◆ WHAT TO WORK ON:
Only one stretch of the data below should be repeated: the lines from the line containing "Lemma injectRecentlyEvictedPods_spec c" through the line containing "(getReplicas (pc_cc c)).", inclusive, exactly as they are.

[[ GIVEN DATA open ]]

(** What a sequence of verdicts amounts to. *)
Lemma planned_facts c ts t0 dest0 pdbs0 names t dest pdbs rs us :
  planned c ts t0 dest0 pdbs0 names t dest pdbs rs us →
  length names = (length rs + length us)%nat ∧ removed_names rs `sublist_of` names ∧
  pdbs = foldl RemovePods pdbs0 (PodsToReschedule <$> rs) ∧
  (∀ k, dest !! k = if decide (k ∈ removed_names rs) then None else dest0 !! k) ∧
  (rs_canPersist (pc_rs c) = true →
     dom (snap_nodes t) = dom (snap_nodes t0) ∖ list_to_set (removed_names rs) ∧
     NoDup (removed_names rs) ∧ ∀ n, n ∈ removed_names rs → n ∈ dom (snap_nodes t0)).
Proof using Type.
  unfold removed_names. induction 1 as [|names t dest pdbs rs us n t' r _ IH Hv Hname|names t dest pdbs rs us n t' u _ IH Ht Hv].
  - split_and!; [done|done|done| |].
    + intros k. by rewrite decide_False by apply not_elem_of_nil.
    + intros _. split_and!; [by cbn; rewrite difference_empty_L|constructor|]. intros n Hn. by apply not_elem_of_nil in Hn.
  - destruct IH as (Hlen & Hsub & Hpdb & Hdest & Hdom). rewrite !fmap_app, foldl_app, !length_app. simpl.
    rewrite Hname, Hpdb. split_and!; [lia|by apply sublist_app|done| |].
    + intros k. rewrite lookup_delete, Hdest. apply gone_snoc.
    + intros Hc. destruct (Hdom Hc) as (Hd & Hnd & Hin).
      destruct (verdict_removable_dom _ _ _ _ _ _ _ _ Hc Hv) as [Hd' Hn].
      rewrite Hd in Hn. rewrite Hd', Hd. by apply names_snoc.
  - destruct IH as (Hlen & Hsub & Hpdb & Hdest & Hdom). rewrite !length_app. simpl. rewrite Ht.
    split_and!; [lia|by apply sublist_inserts_r|done|done|done].
Qed.

Lemma injectRecentlyEvictedPods_spec c as_ t hints :
  snap_ok t → snap_nodes t !! "" = None →
  let '(t', _, _) := injectRecentlyEvictedPods c as_ t hints in
  snap_ok t' ∧ snap_saved t' = snap_saved t ∧ snap_nodes t' !! "" = None ∧
  ∃ sts, places (mkSchedulingOptions None (Some (λ _, true))) (snap_nodes t) sts (snap_nodes t') ∧
    StatusPod <$> sts ⊆+ clear_node_name <$>
      filterOutRecreatedPods (FilterRecreatablePods (RecentEvictions as_)) (getReplicas (pc_cc c)).
Proof.
  intros Ht Hn. unfold injectRecentlyEvictedPods, injectPods. rewrite ClearPodNodeNames_fmap.
  pose proof (TrySchedulePods_places PodPriority Spec PodSpecSemanticallyEqual (λ _, None) hints t
    (clear_node_name <$> filterOutRecreatedPods (FilterRecreatablePods (RecentEvictions as_)) (getReplicas (pc_cc c)))
    true (mkSchedulingOptions None (Some (λ _, true))) Ht Hn) as H'.
  destruct (TrySchedulePods _ _ _ _ _ _ _ _ _) as [[t' h'] [res|e]].
  all: destruct H' as (Ho & Hs & sts & Hp & Hsub & _); split_and!; [done|done| |by exists sts].
  all: apply not_elem_of_dom; rewrite (places_dom _ _ _ _ Hp); by apply not_elem_of_dom.
Qed.

(** The interval between updates after this one. *)
Definition next_interval p (currentTime : Z) : Z :=
  Z.min (time_sub currentTime (latestUpdate p)) (minUpdateInterval p).

(** The names of the candidates that pass the eligibility checks. *)
Definition plan_names c p t0 (ts : Z) (candidates : list Node) : list string :=
  Name <$> filter (eligible Allocatable PodRequests HighestDynamicResourceUtilization (pc_eligibility c)
    (snap_nodes t0) ts (unremovable_Update (unremovableNodes p) (known t0) ts)) candidates.

Lemma known_same t t' :
  snap_ok t → snap_ok t' → snap_nodes t' = snap_nodes t → ∀ n, known t' n = known t n.
Proof.
  intros Ht Ht' Heq n. unfold known. pose proof (snap_get t n Ht) as H1'. pose proof (snap_get t' n Ht') as H2'.
  destruct (GetNodeInfo t n) as [s r], (GetNodeInfo t' n) as [s' r'].
  destruct H1' as (_ & _ & _ & ->), H2' as (_ & _ & _ & ->). by rewrite Heq.
Qed.

Lemma unremovable_Update_ext (u : UnremovableNodes (BlockingPod := BlockingPod)) (f g : string → bool) ts :
  (∀ n, f n = g n) → unremovable_Update u f ts = unremovable_Update u g ts.
Proof.
  intros Hfg. unfold unremovable_Update. case_bool_decide; [done|]. f_equal. apply foldl_ext'; [|done].
  intros m kv. by rewrite Hfg.
Qed.

Lemma Add_ttls l : ∀ u : UnremovableNodes (BlockingPod := BlockingPod), ttls (foldl Add u l) = ttls u.
Proof. induction l as [|x l IH]; intros u; [done|]. cbn [foldl]. by rewrite IH. Qed.

Lemma Update_by_name env (n m : Unneeded.Nodes (Pod := Pod)) rs ts :
  byName n = byName m → Unneeded.Update env n rs ts = Unneeded.Update env m rs ts.
Proof. intros Heq. unfold Unneeded.Update, updateInternalState, update_step. by rewrite Heq. Qed.



(** ** The nodes to delete *)

Lemma sortByRisk_spec (l : list Ntbr) :
  sortByRisk l = filter (λ n, IsRisky n = false) l ++ filter (λ n, IsRisky n = true) l.
Proof.
  unfold sortByRisk.
  assert (foldl (λ st n, if IsRisky n then (st.1 ++ [n], st.2) else (st.1, st.2 ++ [n])) ([], []) l =
    (filter (λ n, IsRisky n = true) l, filter (λ n, IsRisky n = false) l)) as ->; [|done].
  induction l as [|n l IH] using rev_ind; [done|]. rewrite foldl_app, IH, !filter_app, !filter_cons, !filter_nil.
  simpl. destruct (IsRisky n); by rewrite ?app_nil_r.
Qed.

Lemma sortByRisk_perm (l : list Ntbr) : sortByRisk l ≡ₚ l.
Proof.
  rewrite sortByRisk_spec. induction l as [|n l IH]; [done|]. rewrite !filter_cons.
  destruct (IsRisky n); simpl; [by rewrite <- Permutation_middle, IH|by rewrite IH].
Qed.

Definition has_reason p (node : Node) : Prop := is_Some (reasons (unremovableNodes p) !! Name node).

Lemma Add_reasons l : ∀ (u : UnremovableNodes (BlockingPod := BlockingPod)) k,
  is_Some (reasons (foldl Add u l) !! k) ↔ k ∈ (Name ∘ UrNode) <$> l ∨ is_Some (reasons u !! k).
Proof using Type.
  induction l as [|x l IH]; intros u k; cbn [foldl].
  { split; [by right|intros [Hk|]; [by apply not_elem_of_nil in Hk|done]]. }
  rewrite IH. cbn [reasons Add]. rewrite fmap_cons, elem_of_cons, lookup_insert. simpl.
  case_decide; [subst|]; naive_solver.
Qed.

Lemma Add_reasons_in l (u : UnremovableNodes (BlockingPod := BlockingPod)) (x : Node) :
  x ∈ UrNode <$> l ∨ is_Some (reasons u !! Name x) → is_Some (reasons (foldl Add u l) !! Name x).
Proof.
  intros [(y & -> & Hy)%list_elem_of_fmap|Hu]; apply Add_reasons; [left|by right].
  by apply (list_elem_of_fmap_2 (Name ∘ UrNode) l y).
Qed.

(** The nodes the last loop keeps back, and those it returns. *)
Definition waiting (n : Ntbr) : Prop := OnCompletionPods n ≠ [].
#[export] Instance waiting_dec n : Decision (waiting n).
Proof. unfold waiting. apply _. Defined.
Definition movable (n : Ntbr) : Prop := PodsToReschedule n ≠ [].
#[export] Instance movable_dec n : Decision (movable n).
Proof. unfold movable. apply _. Defined.

(** A part of an image is the image of a part. *)
Lemma submseteq_fmap_part {A B} (f : A → B) (l : list A) (k : list B) :
  k ⊆+ f <$> l → ∃ vs rest, k = f <$> vs ∧ vs ++ rest ≡ₚ l.
Proof.
  intros Hk. apply submseteq_Permutation in Hk as [k' Hk]. symmetry in Hk.
  apply Permutation_map_inv in Hk as (l' & Heq & Hl'). symmetry in Heq.
  apply fmap_app_inv in Heq as (vs & rest & -> & -> & ->). by exists vs, rest.
Qed.

Lemma fmap_filter {A B} (f : A → B) (P : B → Prop) `{∀ x, Decision (P x)} (l : list A) :
  filter P (f <$> l) = f <$> filter (λ x, P (f x)) l.
Proof.
  induction l as [|x l IH]; [done|]. rewrite fmap_cons, !filter_cons. by case_decide; rewrite IH.
Qed.

Lemma delete_step_eq p e d n :
  delete_step (p, e, d) n =
  if decide (waiting n)
  then (addUnremovableNodes [mkUnremovable (NtbrNode n) BlockedByOnCompletionPod None] p, e, d)
  else if decide (movable n) then (p, e, d ++ [NtbrNode n]) else (p, e ++ [NtbrNode n], d).
Proof.
  unfold delete_step. repeat case_decide; unfold waiting, movable in *;
    destruct (OnCompletionPods n), (PodsToReschedule n); simpl in *; done || (exfalso; by auto).
Qed.

Lemma delete_loop nodes : ∀ p e d,
  foldl delete_step (p, e, d) nodes =
  (addUnremovableNodes ((λ n, mkUnremovable (NtbrNode n) BlockedByOnCompletionPod None) <$> filter waiting nodes) p,
   e ++ (NtbrNode <$> filter (λ n, ¬ waiting n ∧ ¬ movable n) nodes),
   d ++ (NtbrNode <$> filter (λ n, ¬ waiting n ∧ movable n) nodes)).
Proof.
  induction nodes as [|n nodes IH]; intros p e d.
  { cbn. rewrite !app_nil_r. by destruct p. }
  cbn [foldl]. rewrite delete_step_eq, !filter_cons.
  repeat case_decide; try (exfalso; tauto); rewrite IH; cbn [fmap list_fmap]; by rewrite <- ?app_assoc.
Qed.

Lemma delete_loop_perm (nodes : list Ntbr) :
  filter (λ n, ¬ waiting n ∧ ¬ movable n) nodes ++ filter (λ n, ¬ waiting n ∧ movable n) nodes ++
    filter waiting nodes ≡ₚ nodes.
Proof.
  induction nodes as [|n nodes IH]; [done|]. rewrite !filter_cons.
  repeat case_decide; try (exfalso; tauto); rewrite <- IH at 4; solve_Permutation.
Qed.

[[ GIVEN DATA closed ]]

◆ RESPONSE:
Lemma injectRecentlyEvictedPods_spec c as_ t hints :
  snap_ok t → snap_nodes t !! "" = None →
  let '(t', _, _) := injectRecentlyEvictedPods c as_ t hints in
  snap_ok t' ∧ snap_saved t' = snap_saved t ∧ snap_nodes t' !! "" = None ∧
  ∃ sts, places (mkSchedulingOptions None (Some (λ _, true))) (snap_nodes t) sts (snap_nodes t') ∧
    StatusPod <$> sts ⊆+ clear_node_name <$>
      filterOutRecreatedPods (FilterRecreatablePods (RecentEvictions as_)) (getReplicas (pc_cc c)).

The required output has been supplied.